For a PDF version of this fact sheet see below.
The “Teen Endangerment Act” (H.R. 2299), otherwise known as the “Child Interstate Abortion Notification Act,” would endanger teens facing unwanted pregnancies, denying them access to the support and care they need during a critical time. This blatantly unconstitutional bill would turn grandmothers, sisters, and clergy into criminals and threaten doctors for providing necessary care.
The Teen Endangerment Act Would Jeopardize Already Vulnerable Teens
The Teen Endangerment Act forces a doctor to notify the parents of a teen who crosses state lines to terminate an unwanted pregnancy and wait at least 24 hours before performing an abortion or else face heavy fines or imprisonment. This onerous new federal notification requirement would be imposed even where a teen does not feel safe informing a parent of her decision. Such requirements undermine the doctor/patient relationship, make doctors more reluctant to provide critical care, and result in delays that could negatively affect the health and wellbeing of vulnerable teens.
While most teens turn to their parents when facing unwanted pregnancies, there are circumstances where some have good reasons not to, such as a teen from an abusive home, a teen with emotionally unstable parents, or a teen victim of incest. Although there is a narrow exception in the bill for victims of parental sexual abuse, physical abuse, or neglect, the bill forces the teen to declare the abuse in writing and requires physician reporting of the abuse to the authorities in the teen’s home state, requirements that could deter abused teens from using it. The Teen Endangerment Act wholly fails to acknowledge the various circumstances where forcing parental notification would needlessly and carelessly expose teens to danger.

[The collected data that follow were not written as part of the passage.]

Definition api_roots (roots : list string) : list (Z * string) :=
  enumerate_from 0 roots.

(** The check made when the module is loaded: [os.path.isabs(p)] for every
    root. *)
Definition roots_absolute (roots : list string) : bool :=
  forallb (fun p => Py.startswith p "/") roots.

Module DemoDir.

(** The directory [/srv/media] of the sample installation, enumerated in no
    particular order, with a sub-directory. *)
Definition denv : DirEnv := {|
  fs := Demo.env;
  listdir := fun p =>
    if String.eqb (path_str p) "/srv/media"
    then ["photo.jpg"; "clip.mp4"; "Sub"; "empty.bin"; "broken.jpg"]
    else [];
  is_directory := fun p => String.eqb (path_str p) "/srv/media/Sub";
  st_mtime := fun p =>
    if String.eqb (path_str p) "/srv/media/clip.mp4" then 1700000000 else 1600000000
|}.

End DemoDir.

(* ===================================================================== *)
(** * The built-ins on examples *)
(* ===================================================================== *)

Example str_of_int_0 : Py.str_of_int 0 = "0"%string. Proof. reflexivity. Qed.
Example str_of_int_neg : Py.str_of_int (-399) = "-399"%string. Proof. reflexivity. Qed.
Example split_eq : Py.split "="%char "bytes=0-99" = ["bytes"; "0-99"]%string. Proof. reflexivity. Qed.
Example split_empty : Py.split "-"%char "" = [""]%string. Proof. reflexivity. Qed.
Example int_plain : Py.int "1999" = Some 1999. Proof. reflexivity. Qed.
Example int_blank : Py.int " 1_000 " = Some 1000. Proof. reflexivity. Qed.
Example int_bad_us : Py.int "1__0" = None. Proof. reflexivity. Qed.
Example int_lead_us : Py.int "_10" = None. Proof. reflexivity. Qed.
Example int_empty : Py.int "" = None. Proof. reflexivity. Qed.

(** The digit limit: 4300 digits convert, 4301 do not, leading zeros
    included, and [media] then reads the header as the whole file. *)
Example int_digit_limit :
  Py.int (string_of_list_ascii (List.repeat "9"%char 4300)) <> None
  /\ Py.int (string_of_list_ascii (List.repeat "0"%char 4301)) = None
  /\ parse_range ("bytes=" +:+ string_of_list_ascii (List.repeat "1"%char 4301) +:+ "-")
       1000 = (0, 999).
Proof.
  split; [|split; lazy; reflexivity].
  assert (match Py.int (string_of_list_ascii (List.repeat "9"%char 4300)) with
          | Some _ => True
          | None => False
          end) as H by exact I.
  destruct (Py.int _); [discriminate | destruct H].
Qed.

Example int_signed : Py.int "+7" = Some 7 /\ Py.int "-7" = Some (-7) /\ Py.int "+ 7" = None.
Proof. repeat split. Qed.
Example index_last : Py.index [10; 20; 30] (-1) = Some 30. Proof. reflexivity. Qed.
Example index_out : Py.index [10; 20; 30] 3 = None. Proof. reflexivity. Qed.
Example index_out_neg : Py.index [10; 20; 30] (-4) = None. Proof. reflexivity. Qed.
Example path_str_collapses : path_str (parse_path "//a/./b//c/") = "//a/b/c"%string.
Proof. reflexivity. Qed.
Example path_join_keeps_dotdot :
  path_str (joinpath (parse_path "/root") "../root2") = "/root/../root2"%string.
Proof. reflexivity. Qed.
Example path_join_absolute :
  path_str (joinpath (parse_path "/root") "/etc/passwd") = "/etc/passwd"%string.
Proof. reflexivity. Qed.
Example parse_range_plain : parse_range "bytes=0-99" 1000 = (0, 99).
Proof. reflexivity. Qed.
Example parse_range_open_end : parse_range "bytes=500-" 1000 = (500, 999).
Proof. reflexivity. Qed.
Example parse_range_malformed : parse_range "bytes=5--3" 1000 = (0, 999).
Proof. reflexivity. Qed.
Example read_loop_chunks :
  read_loop [Byte.x00; Byte.x01; Byte.x02; Byte.x03; Byte.x04] 2 3
  = [[Byte.x00; Byte.x01]; [Byte.x02]].
Proof. reflexivity. Qed.

(* ===================================================================== *)
(** * normalize_root_and_rel *)
(* ===================================================================== *)

Lemma prefix_refl (s : string) : String.prefix s s = true.
Proof.
  induction s as [|c s IH]; simpl; [reflexivity|].
  destruct (ascii_dec c c); [exact IH | congruence].
Qed.

Lemma prefix_nil_r (s : string) : String.prefix s "" = true -> s = ""%string.
Proof. destruct s; simpl; [reflexivity | discriminate]. Qed.

(** Indexing fails exactly outside [-len, len). *)
Lemma index_None_iff {A} (l : list A) (i : Z) :
  Py.index l i = None <-> (i < - Z.of_nat (length l) \/ Z.of_nat (length l) <= i).
Proof.
  unfold Py.index.
  destruct (i <? 0) eqn:Hneg;
    [apply Z.ltb_lt in Hneg | apply Z.ltb_ge in Hneg].
  - destruct ((0 <=? i + Z.of_nat (length l)) && (i + Z.of_nat (length l) <? Z.of_nat (length l))) eqn:Hin.
    + apply andb_true_iff in Hin as [H1 H2].
      apply Z.leb_le in H1. apply Z.ltb_lt in H2.
      rewrite nth_error_None. split; lia.
    + apply andb_false_iff in Hin as [H1 | H2];
        [apply Z.leb_gt in H1 | apply Z.ltb_ge in H2]; split; intros; try reflexivity; lia.
  - destruct ((0 <=? i) && (i <? Z.of_nat (length l))) eqn:Hin.
    + apply andb_true_iff in Hin as [H1 H2].
      apply Z.leb_le in H1. apply Z.ltb_lt in H2.
      rewrite nth_error_None. split; lia.
    + apply andb_false_iff in Hin as [H1 | H2];
        [apply Z.leb_gt in H1 | apply Z.ltb_ge in H2]; split; intros; try reflexivity; lia.
Qed.

(** The indices for which [normalize_root_and_rel] answers "invalid root
    index" are those outside [-len(ROOT_DIRS), len(ROOT_DIRS)). *)
Lemma normalize_root_and_rel_invalid_root_iff env roots root_index rel_path :
  normalize_root_and_rel env roots root_index rel_path = Raise InvalidRoot
  <-> (root_index < - Z.of_nat (length roots) \/ Z.of_nat (length roots) <= root_index).
Proof.
  rewrite <- index_None_iff. unfold normalize_root_and_rel.
  destruct (Py.index roots root_index) as [r|]; [|tauto].
  split; [|discriminate].
  destruct (negb _); discriminate.
Qed.

(** A resolved path is returned exactly when its string starts with the
    string of the resolved root. *)
Lemma normalize_root_and_rel_Ok_iff env roots root_index rel_path p :
  normalize_root_and_rel env roots root_index rel_path = Ok p
  <-> exists r, Py.index roots root_index = Some r
        /\ p = resolve env (joinpath (parse_path r) rel_path)
        /\ Py.startswith (path_str p) (path_str (resolve env (parse_path r))) = true.
Proof.
  unfold normalize_root_and_rel.
  destruct (Py.index roots root_index) as [r|].
  - destruct (Py.startswith _ _) eqn:Hpre; simpl.
    + split.
      * intros [= <-]. exists r. auto.
      * intros (r' & [= <-] & -> & _). reflexivity.
    + split; [discriminate|].
      intros (r' & [= <-] & -> & H). congruence.
  - split; [discriminate|]. intros (r' & H & _). discriminate.
Qed.

Lemma joinpath_empty (p : Path) : joinpath p "" = p.
Proof.
  destruct p as [a l]. unfold joinpath. simpl. rewrite app_nil_r. reflexivity.
Qed.

(** The empty relative path resolves to the selected root. *)
Lemma normalize_root_and_rel_root_itself env roots root_index r :
  Py.index roots root_index = Some r ->
  normalize_root_and_rel env roots root_index ""
  = Ok (resolve env (parse_path r)).
Proof.
  intros Hr. unfold normalize_root_and_rel. rewrite Hr, joinpath_empty.
  unfold Py.startswith. rewrite prefix_refl. reflexivity.
Qed.

(** C4, evaluated on the code: with the configured [ROOT_DIRS], the root index
    [-1] is not answered with "invalid root index": it selects the last root,
    whatever the file system, and the empty relative path resolves to that
    root itself. *)
Theorem normalize_root_and_rel_negative_index_accepted (env : Env) :
  (forall rel_path,
      normalize_root_and_rel env ROOT_DIRS (-1) rel_path <> Raise InvalidRoot)
  /\ normalize_root_and_rel env ROOT_DIRS (-1) ""
     = Ok (resolve env (parse_path (nth 1 ROOT_DIRS ""%string)))
  /\ normalize_root_and_rel env ROOT_DIRS (-2) ""
     = Ok (resolve env (parse_path (nth 0 ROOT_DIRS ""%string))).
Proof.
  split; [|split].
  - intros rel_path H.
    apply normalize_root_and_rel_invalid_root_iff in H. simpl in H. lia.
  - apply normalize_root_and_rel_root_itself. reflexivity.
  - apply normalize_root_and_rel_root_itself. reflexivity.
Qed.

(** C1, evaluated on the code: the test is a prefix test on strings.  On a file
    system without symbolic links, with the configured [ROOT_DIRS], the
    relative path ["../gp22"] under root 1 ([.../gp2/gp2]) leaves the root
    through [".."], resolves to the sibling [.../gp2/gp22], and is returned;
    likewise ["../media2/secret.txt"] under the root [/srv/media]. *)
Theorem normalize_root_and_rel_sibling_prefix_accepted :
  (exists cand,
      normalize_root_and_rel Demo.env ROOT_DIRS 1 "../gp22" = Ok cand
      /\ last (parts cand) = Some "gp22"%string
      /\ is_relative_to cand
           (resolve Demo.env (parse_path (nth 1 ROOT_DIRS ""%string))) = false)
  /\ normalize_root_and_rel Demo.env Demo.roots 0 "../media2/secret.txt"
     = Ok (mkPath "/" ["srv"; "media2"; "secret.txt"]%string)
  /\ is_relative_to (mkPath "/" ["srv"; "media2"; "secret.txt"]%string)
       (resolve Demo.env (parse_path "/srv/media")) = false.
Proof.
  split; [|split]; [|vm_compute; reflexivity..].
  eexists. split; [vm_compute; reflexivity|].
  split; vm_compute; reflexivity.
Qed.

(** The prefix test has no false rejection: a candidate inside the subtree of
    an absolute root is accepted. *)
Lemma prefix_nil s : String.prefix "" s = true.
Proof. destruct s; reflexivity. Qed.

Lemma prefix_app_same a s t : String.prefix (a +:+ s) (a +:+ t) = String.prefix s t.
Proof.
  induction a as [|c a IH]; [reflexivity|].
  simpl. destruct (ascii_dec c c); [exact IH | congruence].
Qed.

Lemma prefix_app_r s t : String.prefix s (s +:+ t) = true.
Proof.
  induction s as [|c s IH]; [apply prefix_nil|].
  simpl. destruct (ascii_dec c c); [exact IH | congruence].
Qed.

Lemma join_parts_prefix l m :
  parts_prefix l m = true ->
  String.prefix (Py.join "/" l) (Py.join "/" m) = true.
Proof.
  revert m. induction l as [|x l IH]; intros m H; [apply prefix_nil|].
  destruct m as [|y m]; [discriminate|].
  cbn [parts_prefix] in H. apply andb_true_iff in H as [Hxy Hlm].
  apply String.eqb_eq in Hxy. subst y.
  destruct l as [|x' l].
  - destruct m as [|y' m]; cbn [Py.join]; [apply prefix_refl | apply prefix_app_r].
  - destruct m as [|y' m]; [discriminate|].
    change (Py.join "/" (x :: x' :: l)) with (x +:+ "/" +:+ Py.join "/" (x' :: l)).
    change (Py.join "/" (x :: y' :: m)) with (x +:+ "/" +:+ Py.join "/" (y' :: m)).
    rewrite !prefix_app_same. apply IH. exact Hlm.
Qed.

The Teen Endangerment Act Turns a Teen’s Trusted Adult Into a Criminal
By making it a crime for any person other than a parent to accompany a teen across state lines to get an abortion if the teen has not first complied with her home state’s parental involvement law, the Teen Endangerment Act punishes trusted friends and family members who provide support and assistance to teens at a time when they need it most. A teen who feels she cannot involve her parent might instead turn to another trusted adult in her life. This bill would turn that person – whether it is a minister, older sibling, or teacher – into a criminal. For example, this bill would threaten a supportive grandmother with up to a year in prison if she wanted to help her granddaughter seek abortion care
The Teen Endangerment Act Is Unconstitutional
The Teen Endangerment Act raises serious constitutional problems. First, it provides no exception in situations where a teen’s health is compromised. Current law requires that restrictions on abortion include exceptions when an abortion is needed to protect a woman’s health. In 2006, the Supreme Court affirmed this requirement of including a health exception in a case specifically involving a parental notification law.
Second, the bill does not establish a judicial bypass procedure, which would allow a teen to receive a court waiver of the parental notification requirement. As the Supreme Court held in Bellotti v. Baird, “every pregnant minor is entitled in the first instance to go directly to the court for a judicial determination without prior parental notice, consultation, or consent.” By imposing a parental notification requirement on teens from states that do not have such laws –and therefore have no judicial bypass system in place – the bill raises grave constitutional concerns.
Finally, the Teen Endangerment Act violates the constitutional right to travel. Requiring a teen to take her home state parental notification law with her when she travels to another state violates the right that a citizen enjoys the “privileges and immunities” of the state she or he visits.